Tous ses sentiments de petite bourgeoise et de provinciale étaient froissés par cette révélation imprévue. L’orgueil des la Vaudraye criait en elle. Que dirait-on à Domfront si un la Vaudraye épousait une fille sans nom, une enfant trouvée, une aventurière, quoi ! Elle s’imaginait les commérages, les allusions hypocrites, les condoléances dont on l’accablerait : « Pauvre amie, vous devez être bien ennuyée… moi d’ailleurs, je pressentais quelque chose d’équivoque, car enfin. » Et l’on ajouterait entre soi : « Pas de nom ? Allons donc, ceux qui n’en ont pas, c’est qu’ils ont intérêt à n’en pas avoir, c’est qu’ils cachent le leur. »

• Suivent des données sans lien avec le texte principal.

(** ** Files and names *)
Definition p_file : string := "/etc/orkano/a.yaml".
Definition content_file : list ascii := bytes "a: 1".
Definition writing := run node (InstallNode.ensureFile p_file content_file "0600") up_to_date.
Lemma writing_exec : exec (InstallNode.ensureFile p_file content_file "0600") writing.1.2 writing.1.1.
Proof. exact (run_exec node (InstallNode.ensureFile p_file content_file "0600") up_to_date). Qed.

Lemma ensure_file_atomic_witness : always (old_or_new p_file content_file ∅) ∅ (omap run_reply writing.1.2) ∧ is_ok writing.1.1 = true.
Proof. split; [exact (proj1 (ensure_file_atomic _ _ _ _ _ ∅ writing_exec))|vm_compute; reflexivity]. Defined.
Lemma ensure_file_lines_fit_witness : Forall (fits "sudo ") (omap run_reply writing.1.2) ∧ length writing.1.2 = 4.
Proof.
  split; [|vm_compute; reflexivity]. apply (ensure_file_lines_fit true p_file content_file "0600" writing.1.2 writing.1.1); [| | |exact writing_exec];
    unfold PATH_MAX; apply Nat.leb_le; vm_compute; reflexivity.
Defined.

Definition files_of : list manifestFile := match writeSet embedded installing with Ok files => files | Err _ => [] end.
Lemma write_set_names_witness : length files_of = 2 ∧ valid_files files_of.
Proof.
  split; [vm_compute; reflexivity|].
  assert (Hw : writeSet embedded installing = Ok files_of) by (vm_compute; reflexivity). exact (proj1 (write_set_names embedded _ _ Hw)).
Defined.

(** ** The installer *)
Definition applying := run node (Apply embedded 3 installing) up_to_date.
Lemma applying_exec : exec (Apply embedded 3 installing) applying.1.2 applying.1.1.
Proof. exact (run_exec node (Apply embedded 3 installing) up_to_date). Qed.
Lemma find_split {A} (f : A → bool) (l : list A) : existsb f l = true → ∃ a c b, l = a ++ c :: b ∧ f c = true.
Proof. intros (c & (a & b & ->)%list_elem_of_In%list_elem_of_split & Hc)%existsb_exists. by exists a, c, b. Qed.

(** The write of the manifest that is no CRD. *)
Definition roles_tmp : string := "/var/lib/rancher/k3s/server/manifests/orkano/rbac-roles.yaml.tmp".
Definition writes_roles (l : Cmd * result string RunResult) : bool := bool_decide (pipes_to l = Some roles_tmp).
Lemma apply_in_order_witness : ∃ a l b files, omap run_reply applying.1.2 = a ++ l :: b ∧ pipes_to l = Some roles_tmp ∧ in_order installing files a l.
Proof.
  assert (Hex : existsb writes_roles (omap run_reply applying.1.2) = true) by (vm_compute; reflexivity).
  destruct (find_split _ _ Hex) as (a & l & b & Heq & Hl). apply bool_decide_eq_true in Hl.
  destruct (apply_in_order embedded installing 3 _ _ a l b applying_exec Heq) as (files & _ & _ & Ho). exists a, l, b, files.
  exact (conj Heq (conj Hl Ho)).
Defined.

Definition values : Values :=
  {| v_SuperuserPassword := "a"; v_ReceiverPassword := "b"; v_DispatcherPassword := "c"; v_DashboardPassword := "d"; v_WebhookSecret := "e";
     v_BootstrapToken := "token"; v_DashboardEncKey := "key" |}.
Definition storing := run node (ensureSecrets values) up_to_date.
Lemma storing_exec : exec (ensureSecrets values) storing.1.2 (storing.1.1.1.1, storing.1.1.1.2, storing.1.1.2).
Proof. rewrite <- !surjective_pairing. exact (run_exec node (ensureSecrets values) up_to_date). Qed.
Lemma installer_token_stored_witness : storing.1.1.1.1 = "token" ∧
  Forall (λ p, p ∈ spec_payload <$> spec_table values) (omap applied (omap run_reply storing.1.2)).
Proof. split; [vm_compute; reflexivity|]. exact (proj1 (installer_token_stored values _ _ _ _ storing_exec)). Defined.

(** ** The registry *)
Definition wiring := run node (WireRegistry small_pem) up_to_date.
Lemma wired_registry_usable_witness : ∃ i, exec (WireRegistry small_pem) wiring.1.2 (Ok i) ∧ incomplete i = false.
Proof.
  pose proof (run_exec node (WireRegistry small_pem) up_to_date) as Hex. fold wiring in Hex.
  assert (Hok : is_ok wiring.1.1 = true) by (vm_compute; reflexivity). destruct wiring.1.1 as [i|e]; [|done]. exists i.
  split; [done|]. exact (proj1 (wired_registry_usable small_pem eq_refl _ _ Hex)).
Defined.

Elle ne se donna pas la peine de chercher une formule de politesse. Nettement elle déclara :

« Ce mariage est impossible, il ne se fera pas. »

Guillaume eut un mouvement de révolte indignée.

« Impossible ! et pourquoi ?

— Comment ! c’est toi qui me le demandes ?

— Je l’exige, comme fiancé, comme mari de Gilberte.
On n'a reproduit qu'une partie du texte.